(29) WWTR1 Controls Human Extravillous Trophoblast Development by Governing Mitochondrial Integrity and Function

Namrata Roy, Rajnish Kumar, Purbasa Dasgupta, Soma Ray, Asef Jawad Niloy, Heather Wilkins and Soumen Paul. University of Kansas Medical Center; Department of Pathology and Laboratory Medicine; Department of Biochemistry and Molecular Biology; Institute for Reproductive and Developmental Sciences. Kansas City, KS.

Abstract Text:

Your study delves into a fascinating and complex area of cellular differentiation, emphasizing the pivotal role of WWTR1 in regulating mitochondrial energetics during EVT differentiation. The connection between mitochondrial function and oxidative stress during this process is compelling, especially given the essential nature of mitochondrial oxidative phosphorylation for supporting increased energy demands during cellular differentiation. Our key findings include mitochondrial structure changes during EVT development highlighting how these alterations may be integral in meeting the energetic needs of differentiating cells.
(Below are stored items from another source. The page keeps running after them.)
Lemma is_free_loop_spec s fl0 fl fuel cur idx :
  slab_inv s fl0 -> (forall x, In x fl -> In x fl0) -> chain (snext s) cur fl ->
  (length fl < fuel)%nat -> idx <> NONE ->
  exists b, is_free_loop fuel s cur idx = Ok b /\ (b = true <-> In idx fl).
Proof.
  intros Hi. revert fuel cur. induction fl as [|x fl IH]; intros fuel cur Hs Hc Hf Hne;
    (destruct fuel as [|fuel]; [simpl in Hf; lia|]); cbn [is_free_loop].
  - simpl in Hc. subst. rewrite Z.eqb_refl. exists false. done.
  - destruct Hc as [-> Hc]. destruct (fl_get s fl0 x Hi) as (t & Ht & Hsn & Hnx); [apply Hs; by left|].
    replace (x =? NONE) with false by lia.
    destruct (x =? idx) eqn:E; bool_to_prop.
    { exists true. subst. simpl. tauto. }
    rewrite (vindex_some _ _ _ Ht). cbn. rewrite Hsn in Hc.
    destruct (IH fuel (si_next t)) as (b & Eb & Hb); [|done|simpl in Hf; lia|done|].
    { intros y Hy. apply Hs. by right. }
    exists b. split; [done|]. rewrite Hb. simpl. intuition congruence.
Qed.

Lemma is_free_spec s fl idx :
  slab_inv s fl -> idx <> NONE -> exists b, is_free s idx = Ok b /\ (b = true <-> In idx fl).
Proof.
  intros Hi Hne. eapply is_free_loop_spec; [done|done|apply Hi| |done].
  pose proof (fl_fits s fl Hi). lia.
Qed.

(** Restoring a recorded freelist reproduces the recorded allocation order. *)
Lemma restore_fold s hs acc :
  NoDup (hs ++ acc) -> slab_inv s acc ->
  (forall x, In x hs -> 0 <= x < bump_next s) ->
  exists s', rfold restore_step s (reverse hs) = Ok s' /\ slab_inv s' (hs ++ acc) /\
    bump_next s' = bump_next s /\ zlen (slots s') = zlen (slots s).
Proof.
  revert s acc. induction hs as [|x hs IH] using rev_ind; intros s acc Hn Hi Hr.
  { simpl. eauto. }
  rewrite reverse_snoc. cbn [rfold].
  rewrite <- app_assoc in Hn |- *. simpl in *.
  assert (In x (hs ++ [x])) as Hx by (apply in_app_iff; right; by left).
  pose proof (Hr x Hx) as Hxr. pose proof (si_bump _ _ Hi).
  destruct (vget_is_some (slots s) x ltac:(lia)) as [t Ht].
  assert (slab_inv s acc /\ live s acc x) as [_ Hl].
  { split; [done|]. split; [done|]. apply NoDup_app in Hn as (_ & _ & Hn).
    apply NoDup_cons in Hn as [Hn _]. by rewrite list_elem_of_In in Hn. }
  destruct (free_spec s acc x Hi Hl) as (s' & E & Hi' & Hb & Hlen & _).
  assert (restore_step s x = Ok s') as Er.
  { unfold free in E. replace (x <? zlen (slots s)) with true in E by lia. exact E. }
  rewrite Er. cbn.
  destruct (IH s' (x :: acc)) as (s2 & E2 & Hi2 & Hb2 & Hl2); [done|done| |].
  { intros y Hy. rewrite Hb. apply Hr. apply in_app_iff. by left. }
  exists s2. rewrite E2. split; [done|]. split; [done|]. split; congruence.
Qed.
It suggests that dynamic mitochondrial morphology could be a critical factor for proper EVT maturation. By inhibiting ATP synthase with oligomycin, we provide strong evidence that mitochondrial energy production is essential for EVT differentiation. This emphasizes the necessity of functional electron transport and oxidative phosphorylation for successful differentiation, aligning with the idea that mitochondrial energy metabolism underpins cellular identity transitions. Our bulk RNA sequencing and single-cell RNA sequencing data guided us to track the suppression of mitochondrial gene expression upon WWTR1 knockdown. This finding not only supports the idea that WWTR1 plays a central role in regulating mitochondrial function but also opens the door to understanding the gene regulatory networks that control energy balance during EVT maturation. The identification of the TEAD1-WWTR1-IFI27 axis as a regulatory mechanism is particularly intriguing. It suggests a coordinated, stage-specific regulatory mechanism that could be essential for maintaining the mitochondrial environment conducive to proper EVT development. Understanding mitochondrial energetics and how WWTR1 interacts with other pathways in EVT differentiation has the potential to influence our understanding of placental diseases, such as preeclampsia, IUGR (intrauterine growth restriction), and other placental pathologies where mitochondrial dysfunction might play a role.